Task input:
Lemma read_bytes_in (data : list byte) (off n : Z) :
  0 <= off -> 0 <= n -> off + n <= Z.of_nat (length data) ->
  read_bytes data off n = Got (sub_bytes data (Z.to_nat off) (Z.to_nat n)).
Proof.
  intros Ho Hn Hle. unfold read_bytes, sub_bytes.
  replace (0 <=? off) with true by (symmetry; apply Z.leb_le; lia).
  replace (0 <=? n) with true by (symmetry; apply Z.leb_le; lia).
  replace (off + n <=? Z.of_nat (length data)) with true
    by (symmetry; apply Z.leb_le; lia).
  reflexivity.
Qed.

Lemma read_bytes_out (data : list byte) (off n : Z) :
  Z.of_nat (length data) < off + n -> read_bytes data off n = PastBuffer.
Proof.
  intros Hlt. unfold read_bytes.
  replace (off + n <=? Z.of_nat (length data)) with false
    by (symmetry; apply Z.leb_gt; lia).
  now rewrite andb_false_r.
Qed.

(** The decoder on any buffer of at least seventeen bytes, in terms of the
    lengths its header declares. *)
Lemma Deserialize_declared (data : list byte) :
  17 <= Z.of_nat (length data) ->
  SerializableMessage.Deserialize data =
    if Z.of_nat (length data) <? wrap 32 (declared_total data)
    then Got SerializableMessage.empty
    else
      src <~ read_bytes data 17 (declared_sourceLen data) ;;
      tgt <~ read_bytes data (17 + declared_sourceLen data) (declared_targetLen data) ;;
      cnt <~ read_bytes data (17 + declared_sourceLen data + declared_targetLen data)
               (declared_contentLen data) ;;
      Got {| SerializableMessage.type := le_value (sub_bytes data 0 1);
             SerializableMessage.source := string_of_bytes src;
             SerializableMessage.target := string_of_bytes tgt;
             SerializableMessage.content := string_of_bytes cnt;
             SerializableMessage.timestamp := le_value (sub_bytes data 9 8) |}.
Proof.
  intros Hlen.
  do 17 (destruct data as [|? data]; [cbn [length] in Hlen; lia|]).
  rewrite Deserialize_header.
  unfold declared_total, declared_sourceLen, declared_targetLen, declared_contentLen,
    sub_bytes.
  cbn [firstn skipn]. rewrite le_value_single. reflexivity.
Qed.

Lemma declared_lengths_nonneg (data : list byte) :
  0 <= declared_sourceLen data /\ 0 <= declared_targetLen data
  /\ 0 <= declared_contentLen data.
Proof.
  unfold declared_sourceLen, declared_targetLen, declared_contentLen.
  pose proof (le_value_range (sub_bytes data 1 2)).
  pose proof (le_value_range (sub_bytes data 3 2)).
  pose proof (le_value_range (sub_bytes data 5 4)).
  lia.
Qed.

(** Fewer than seventeen bytes: the default-constructed message comes back. *)
Lemma Deserialize_truncated (data : list byte) :
  Z.of_nat (length data) < 17 ->
  SerializableMessage.Deserialize data = Got SerializableMessage.empty.
Proof.
  intros Hlt. unfold SerializableMessage.Deserialize.
  replace (Z.of_nat (length data) <? 17) with true
    by (symmetry; apply Z.ltb_lt; lia).
  reflexivity.
Qed.

(** A header whose declared total is below 2^32 and exceeds the buffer: the
    default-constructed message comes back. *)
Lemma Deserialize_incomplete (data : list byte) :
  17 <= Z.of_nat (length data) ->
  declared_total data < 2 ^ 32 ->
  Z.of_nat (length data) < declared_total data ->
  SerializableMessage.Deserialize data = Got SerializableMessage.empty.
Proof.
  intros Hlen Hsmall Hlt.
  rewrite Deserialize_declared by assumption.
  pose proof (declared_lengths_nonneg data) as (Hs & Ht & Hc).
  unfold wrap. rewrite Z.mod_small by (unfold declared_total in *; lia).
  replace (Z.of_nat (length data) <? declared_total data) with true
    by (symmetry; apply Z.ltb_lt; lia).
  reflexivity.
Qed.

(** The buffer holds everything its header declares: the fields are sliced
    at the declared offsets and nothing outside the buffer is read. *)
Lemma Deserialize_complete (data : list byte) :
  declared_total data <= Z.of_nat (length data) ->
  SerializableMessage.Deserialize data = Got (sliced data).
Proof.
  intros Hle.
  pose proof (declared_lengths_nonneg data) as (Hs & Ht & Hc).
  unfold declared_total in Hle.
  rewrite Deserialize_declared by lia.
  pose proof (Z.mod_pos_bound (declared_total data) (2 ^ 32) ltac:(lia)) as Hw.
  assert (Hwle : wrap 32 (declared_total data) <= declared_total data).
  { unfold wrap. apply Z.mod_le; unfold declared_total; lia. }
  replace (Z.of_nat (length data) <? wrap 32 (declared_total data)) with false
    by (symmetry; apply Z.ltb_ge; unfold declared_total in *; lia).
  rewrite !read_bytes_in by lia. cbn [read_bind]. unfold sliced.
  rewrite !Z2Nat.inj_add by lia. reflexivity.
Qed.

(** The declared total passes 2^32 and its low 32 bits fit the buffer while
    the total itself does not: the size check lets the frame through and a
    slice is read from outside the buffer. *)
Lemma Deserialize_wrapped (data : list byte) :
  17 <= Z.of_nat (length data) ->
  wrap 32 (declared_total data) <= Z.of_nat (length data) ->
  Z.of_nat (length data) < declared_total data ->
  SerializableMessage.Deserialize data = PastBuffer.
Proof.
  intros Hlen Hwrap Hlt.
  pose proof (declared_lengths_nonneg data) as (Hs & Ht & Hc).
  rewrite Deserialize_declared by lia.
  replace (Z.of_nat (length data) <? wrap 32 (declared_total data)) with false
    by (symmetry; apply Z.ltb_ge; lia).
  unfold declared_total in Hlt.
  destruct (Z.le_gt_cases (17 + declared_sourceLen data) (Z.of_nat (length data)))
    as [H1|H1]; [|now rewrite read_bytes_out by lia].
  rewrite read_bytes_in by lia. cbn [read_bind].
  destruct (Z.le_gt_cases (17 + declared_sourceLen data + declared_targetLen data)
              (Z.of_nat (length data)))
    as [H2|H2]; [|now rewrite read_bytes_out by lia].
  rewrite read_bytes_in by lia. cbn [read_bind].
  now rewrite read_bytes_out by lia.
Qed.

(** C1: on the bare header that declares 4294967295 content bytes, the
    32-bit sum of the size check wraps to 16, the check passes on the 17
    bytes present, and the content slice is read from outside the buffer;
    the frame is not refused although it declares 4294967312 bytes. *)
Theorem Deserialize_overflow_frame :
  length overflow_frame = 17%nat
  /\ declared_total overflow_frame = 4294967312
  /\ wrap 32 (declared_total overflow_frame) = 16
  /\ SerializableMessage.Deserialize overflow_frame = PastBuffer.
Proof.
  repeat split; vm_compute; reflexivity.
Qed.

(** ** Wire codec: the encoder *)

Lemma le_bytes_shift (n : nat) (x : Z) :
  le_bytes n x = map (fun i : nat => u8_of (x / 256 ^ Z.of_nat i)) (seq 0 n).
Proof.
  revert x. induction n as [|n IH]; intros x; [reflexivity|].
  cbn [le_bytes seq map]. f_equal.
  - now rewrite Z.pow_0_r, Z.div_1_r.
  - rewrite IH, <- seq_shift, map_map. apply map_ext. intros i.
    rewrite Nat2Z.inj_succ, Z.pow_succ_r by lia.
    rewrite Z.div_div by (try apply Z.pow_pos_nonneg; lia). reflexivity.
Qed.

(** The bytes [(x >> (i * 8)) & 0xFF] for [i = 0 .. n-1]. *)
Lemma shifted_bytes_le (n : nat) (x : Z) :
  map (fun i : nat => u8_of (Z.land (Z.shiftr x (Z.of_nat i * 8)) 255)) (seq 0 n)
  = le_bytes n x.
Proof.
  rewrite le_bytes_shift. apply map_ext. intros i. apply shifted_byte. lia.
Qed.

Lemma Serialize_le (m : SerializableMessage.t) :
  SerializableMessage.Serialize m =
    le_bytes 1 (SerializableMessage.type m)
    ++ le_bytes 2 (wrap 16 (SerializableMessage.size (SerializableMessage.source m)))
    ++ le_bytes 2 (wrap 16 (SerializableMessage.size (SerializableMessage.target m)))
    ++ le_bytes 4 (wrap 32 (SerializableMessage.size (SerializableMessage.content m)))
    ++ le_bytes 8 (SerializableMessage.timestamp m)
    ++ bytes_of_string (SerializableMessage.source m)
    ++ bytes_of_string (SerializableMessage.target m)
    ++ bytes_of_string (SerializableMessage.content m).
Proof.
  unfold SerializableMessage.Serialize, SerializableMessage.timestamp_bytes.
  rewrite <- !(shifted_bytes_le 2), <- (shifted_bytes_le 4), <- (shifted_bytes_le 8).
  reflexivity.
Qed.

Lemma bytes_of_string_length (s : string) :
  length (bytes_of_string s) = String.length s.
Proof.
  unfold bytes_of_string, list_byte_of_string.
  rewrite length_map. induction s as [|c s IH]; [reflexivity|].
  cbn [list_ascii_of_string length String.length]. now rewrite IH.
Qed.

Lemma string_of_bytes_of_string (s : string) :
  string_of_bytes (bytes_of_string s) = s.
Proof. apply string_of_list_byte_of_string. Qed.

Lemma payload_slices (a b c : list byte) :
  take (length a) (drop 0 (a ++ b ++ c)) = a
  /\ take (length b) (drop (length a) (a ++ b ++ c)) = b
  /\ take (length c) (drop (length a + length b) (a ++ b ++ c)) = c.
Proof.
  repeat split.
  - rewrite drop_0. apply take_app_length.
  - rewrite drop_app_length. apply take_app_length.
  - rewrite (app_assoc a b c), <- length_app, drop_app_length. apply firstn_all.
Qed.

Lemma wrap_small (w x : Z) : 0 <= x < 2 ^ w -> wrap w x = x.
Proof. intros H. unfold wrap. now apply Z.mod_small. Qed.

(** C2: decoding the encoding of a valid frame gives the frame back. *)
Theorem Deserialize_Serialize (m : SerializableMessage.t) :
  valid_frame m ->
  SerializableMessage.Deserialize (SerializableMessage.Serialize m) = Got m.
Proof.
  intros (Hs & Ht & Hc & Hty & Hts).
  destruct m as [ty src tgt cnt ts]. cbn [SerializableMessage.type
    SerializableMessage.source SerializableMessage.target
    SerializableMessage.content SerializableMessage.timestamp] in *.
  unfold SerializableMessage.size in *.
  assert (Hty' : 0 <= ty < 256).
  { unfold SerializableMessage.MessageType_defined in Hty. cbn in Hty.
    unfold SerializableMessage.CONTROL, SerializableMessage.SCREEN_DATA,
      SerializableMessage.INPUT, SerializableMessage.AUDIO, SerializableMessage.CHAT,
      SerializableMessage.FILE_TRANSFER, SerializableMessage.CLIPBOARD,
      SerializableMessage.UNDEFINED in Hty.
    intuition lia. }
  set (data := SerializableMessage.Serialize _).
  assert (Hdata : data =
    le_bytes 1 ty ++ le_bytes 2 (Z.of_nat (String.length src))
    ++ le_bytes 2 (Z.of_nat (String.length tgt))
    ++ le_bytes 4 (Z.of_nat (String.length cnt))
    ++ le_bytes 8 ts
    ++ bytes_of_string src ++ bytes_of_string tgt ++ bytes_of_string cnt).
  { subst data. rewrite Serialize_le.
    cbn [SerializableMessage.type SerializableMessage.source SerializableMessage.target
      SerializableMessage.content SerializableMessage.timestamp].
    unfold SerializableMessage.size. rewrite !wrap_small by lia. reflexivity. }
  clearbody data. subst data.
  assert (Hsl : declared_sourceLen
    (le_bytes 1 ty ++ le_bytes 2 (Z.of_nat (String.length src))
    ++ le_bytes 2 (Z.of_nat (String.length tgt))
    ++ le_bytes 4 (Z.of_nat (String.length cnt))
    ++ le_bytes 8 ts
    ++ bytes_of_string src ++ bytes_of_string tgt ++ bytes_of_string cnt)
    = Z.of_nat (String.length src)).
  { change (declared_sourceLen _) with (le_value (le_bytes 2 (Z.of_nat (String.length src)))).
    rewrite le_value_bytes. apply Z.mod_small. change (256 ^ Z.of_nat 2) with (2 ^ 16). lia. }
  assert (Htl : declared_targetLen
    (le_bytes 1 ty ++ le_bytes 2 (Z.of_nat (String.length src))
    ++ le_bytes 2 (Z.of_nat (String.length tgt))
    ++ le_bytes 4 (Z.of_nat (String.length cnt))
    ++ le_bytes 8 ts
    ++ bytes_of_string src ++ bytes_of_string tgt ++ bytes_of_string cnt)
    = Z.of_nat (String.length tgt)).
  { change (declared_targetLen _) with (le_value (le_bytes 2 (Z.of_nat (String.length tgt)))).
    rewrite le_value_bytes. apply Z.mod_small. change (256 ^ Z.of_nat 2) with (2 ^ 16). lia. }
  assert (Hcl : declared_contentLen
    (le_bytes 1 ty ++ le_bytes 2 (Z.of_nat (String.length src))
    ++ le_bytes 2 (Z.of_nat (String.length tgt))
    ++ le_bytes 4 (Z.of_nat (String.length cnt))
    ++ le_bytes 8 ts
    ++ bytes_of_string src ++ bytes_of_string tgt ++ bytes_of_string cnt)
    = Z.of_nat (String.length cnt)).
  { change (declared_contentLen _) with (le_value (le_bytes 4 (Z.of_nat (String.length cnt)))).
    rewrite le_value_bytes. apply Z.mod_small. change (256 ^ Z.of_nat 4) with (2 ^ 32). lia. }
  rewrite Deserialize_complete.
  - unfold sliced. rewrite Hsl, Htl, Hcl, !Nat2Z.id.
    change (le_value (sub_bytes _ 0 1)) with (le_value (le_bytes 1 ty)).
    change (le_value (sub_bytes _ 9 8)) with (le_value (le_bytes 8 ts)).
    rewrite !le_value_bytes.
    rewrite (Z.mod_small ty) by (change (256 ^ Z.of_nat 1) with 256; lia).
    rewrite (Z.mod_small ts) by (change (256 ^ Z.of_nat 8) with (2 ^ 64); lia).
    unfold sub_bytes.
    cbn [le_bytes app skipn Nat.add].
    rewrite <- !bytes_of_string_length.
    destruct (payload_slices (bytes_of_string src) (bytes_of_string tgt)
                (bytes_of_string cnt)) as (-> & -> & ->).
    now rewrite !string_of_bytes_of_string.
  - unfold declared_total. rewrite Hsl, Htl, Hcl.
    rewrite !length_app, !bytes_of_string_length. cbn [le_bytes length]. lia.
Qed.

Lemma sample_frame_valid : valid_frame sample_frame.
Proof.
  unfold valid_frame, sample_frame, SerializableMessage.size,
    SerializableMessage.MessageType_defined.
  cbn. repeat split; lia.
Qed.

Task objective: The lines from the start of the entries above through the line containing "intros Ho Hn" are the ones to return, please; copy them exactly and include both ends.

Output of the task:
Lemma read_bytes_in (data : list byte) (off n : Z) :
  0 <= off -> 0 <= n -> off + n <= Z.of_nat (length data) ->
  read_bytes data off n = Got (sub_bytes data (Z.to_nat off) (Z.to_nat n)).
Proof.
  intros Ho Hn Hle. unfold read_bytes, sub_bytes.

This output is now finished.